My pre-getting-out-of-bed ritual includes a check on the weather. This morning I see that in Upplands Vasby (the Stockholm suburb where I live) the high will be 1°C and the low -3°C. Which is fine, except the current temperature is below -8°C.

When automated calculations go wrong

When automated calculations go wrong


And it is not just Weather Underground with this problem. The BBC is reporting similar unusual conditions for Stockholm with a minimum temperature 6°C warmer than it actually is already.

Whoever wrote the system for generating or importing the forecasts must have left out a check to see does the forecast match the current reality. But then again, if they did have one, what can the system do if it finds a mis match? Ask for the forecast to be re-run (a massive computation problem for the agencies that produce them), or try and come up with their own? Neither really is viable. I guess they just have t hope that the theory and the reality will converge during the day.

It’s an interesting problem from a technical point of view though. At the weekend I talked with a guy who works at making sure the reviews you see on price comparison sites are correct. He doesn’t ensure that if someone says a TV is great, that it is. His problem is that when they scrape the retailers websites for product details and prices, they must match the products that internet users are actually looking for. Nothing would damage the credibility of a site faster than if you search for details of a fridge, but the responses include electric toothbrushes.

The solutions of course cannot involve humans checking these things. The volume and variety of things that people look for in the internet mean this all has to run without human involvement. The job of the people is to build and tune machine learning systems that constantly improve the quality of the output.

This is one of the key things that I have learned about Cloud – it’s all about the machines. Providing services on demand to users at scale means automation. Everywhere. From the things people see – you don’t ring up AWS to get an EC2 instance provisioned. Through the back end platforms – the only time a human in Amazon should get involved in your bill is when it becomes so big that they feel you need your own account manager. All the way through to the management of the underlying infrastructure.

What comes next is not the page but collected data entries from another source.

(** A round is decided by the guesses in its input: found if the boar's tree is among the first seven lines that are
    trees, lost if there are seven others, and cut short otherwise; lines that are no trees cost nothing.  It reads to
    the end of the input only if it is cut short or decided there. *)
Theorem round_decided (boar : Z) (i : bytes) :
  let won := outcome boar 7 (guesses i) in
  exists i' o, round boar i = (won, i', o) /\ (length i' <= length i)%nat /\ (won = None -> i' = []).
Proof. apply (round_go_spec (S (length i)) boar 1 i); unfold maxTries; lia. Qed.

Lemma round_decided_witness :
  exists i' o, round 42 (str "50" ++ [13] ++ str "x" ++ [13] ++ str "42" ++ [13]) = (Some true, i', o).
Proof. destruct (round_decided 42 (str "50" ++ [13] ++ str "x" ++ [13] ++ str "42" ++ [13])) as (i' & o & E & _). exists i', o. exact E. Defined.

(** *** Seven guesses suffice *)

(** The guesses of a player who halves what is left of the forest, going by the answers ([hint]). *)
Fixpoint bisect (n : nat) (lo hi boar : Z) : list Z :=
  match n with
  | O => []
  | S n => let g := (lo + hi) / 2 in g :: (if g =? boar then [] else if g <? boar then bisect n (g + 1) hi boar else bisect n lo (g - 1) boar)
  end.

Definition typed (gs : list Z) : bytes := gs ≫= fun g => itoa g ++ [13].

Lemma bisect_finds n lo hi boar :
  1 <= lo <= boar -> boar <= hi <= forestSize -> hi - lo + 1 < 2 ^ Z.of_nat n ->
  boar ∈ bisect n lo hi boar /\ (length (bisect n lo hi boar) <= n)%nat /\ Forall (fun g => 1 <= g <= forestSize) (bisect n lo hi boar).
Proof.
  revert lo hi. induction n as [|n IH]; intros lo hi Hlo Hhi Hn; [cbn in Hn; lia|]. cbn [bisect length].
  rewrite Nat2Z.inj_succ, Z.pow_succ_r in Hn by lia. set (g := (lo + hi) / 2).
  pose proof (Z.div_mod (lo + hi) 2 ltac:(lia)) as Hdiv. pose proof (Z.mod_pos_bound (lo + hi) 2 ltac:(lia)) as Hmod. subst g. set (g := (lo + hi) / 2) in *. clearbody g.
  assert (1 <= g <= forestSize) as Hg1 by lia. destruct (Z.eqb_spec g boar) as [->|Hg]; [split_and!; [by left|cbn; lia|by constructor]|].
  destruct (Z.ltb_spec g boar).
  - destruct (IH (g + 1) hi) as (H1 & H2 & H3); [lia..|]. split_and!; [by right|lia|by constructor].
  - destruct (IH lo (g - 1)) as (H1 & H2 & H3); [lia..|]. split_and!; [by right|lia|by constructor].
Qed.

(** Every tree's number is typed and read as itself. *)
Lemma trees_typed : forallb (fun g => bool_decide (tree (foldl edit_key [] (itoa g)) = Some g /\ Forall (fun c => ends_line c = false) (itoa g))) (seqZ 1 forestSize) = true.
Proof. vm_compute. reflexivity. Qed.
Fixpoint run_bridge (tcp orphans : bool) (es : list bridge_event) (s : bridge_state) : option bridge_state :=
  match es with [] => Some s | e :: es => bridge_step tcp orphans e s ≫= run_bridge tcp orphans es end.

Lemma run_bridge_runs tcp orphans es s s' : run_bridge tcp orphans es s = Some s' -> rtc (bridge_runs tcp orphans) s s'.
Proof.
  revert s. induction es as [|e es IH]; intros s; cbn; [by intros [= ->]|]. intros (s1 & H1 & H2)%bind_Some. eapply rtc_l; [by exists e|by apply IH].
Qed.

(** A program with a child, whose time is up while it runs: [Kill], and it is over. *)
Lemma door_ends_in_time_witness :
  exists s s', run_bridge false false [VTimeUp] (new_bridge true) = Some s /\ nsteps (bridge_turn false false) 5 s s' /\ (5 <= 5)%nat /\ b_pc s' = BReturned.
Proof.
  eexists _, _. split; [reflexivity|]. match goal with |- ?A /\ _ => assert A as Hn end.
  { eapply nsteps_l; [by exists SLate|]. eapply nsteps_l; [by exists VWait|]. eapply nsteps_l; [by exists SKilled|]. eapply nsteps_l; [by exists VCopyEnd|].
    eapply nsteps_l; [by exists SDrained|]. apply nsteps_O. }
  split; [exact Hn|]. destruct (door_ends_in_time false true _ _ 5 (run_bridge_runs false false [VTimeUp] (new_bridge true) _ eq_refl) eq_refl Hn) as [H _]. split; [exact H|reflexivity].
Defined.

(** A child that outlives the program keeps the caller: once [bridgeDoor] has seen the program exit, neither the time limit nor the
    caller's hanging up ends it, only the child or its writing to a caller who is gone. *)
Definition kept_by_child (s : bridge_state) : Prop := b_children s = true /\ b_open s = true /\ b_copied s = false /\ b_pc s = BExited.

Lemma kept_reached : exists s, rtc (bridge_runs false true) (new_bridge true) s /\ kept_by_child s.
Proof. eexists. split; [by apply (run_bridge_runs _ _ [VExit; VWait; SExited])|by vm_compute]. Qed.

Lemma child_keeps_caller (e : bridge_event) (s s' : bridge_state) :
  kept_by_child s -> bridge_step false true e s = Some s' -> e <> VChildExit -> e <> VWriteFails -> b_main s = false -> kept_by_child s' /\ b_main s' = false.
Proof.
  destruct s as [main children done open copied late gone pc]. unfold kept_by_child. cbn. intros (-> & -> & -> & ->) H He He' ->.
  destruct e; cbn in H; try discriminate H; try bridge_guard H; try done; by cbn.
Qed.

A metric I was given recently was that in a traditional data centre 1 person can manage about 50-300 servers. In a Hyperscale data centre like Google’s or Facebook’s it is well over 10,000 per admin. Why? Because of automation. As well as enabling the system to manage itself (I am sure they rarely see “routine” errors), automating everything also removes one of the biggest causes of issues in the first place – human error.

Of course this isn’t easy to do (or everyone would be at it). Cracking the problems of automation, governance, and machine learning has enabled the likes of Google, Amazon and Facebook to scale to the size they have, without collapsing under the need to recruit half the planet to be admins for their infrastructure.

The challenge then is bringing that capability to everyone else. That’s what the teams I work with are doing, and is one of the reasons why I am (usually) happy to head into work each morning, even if it is -9°C.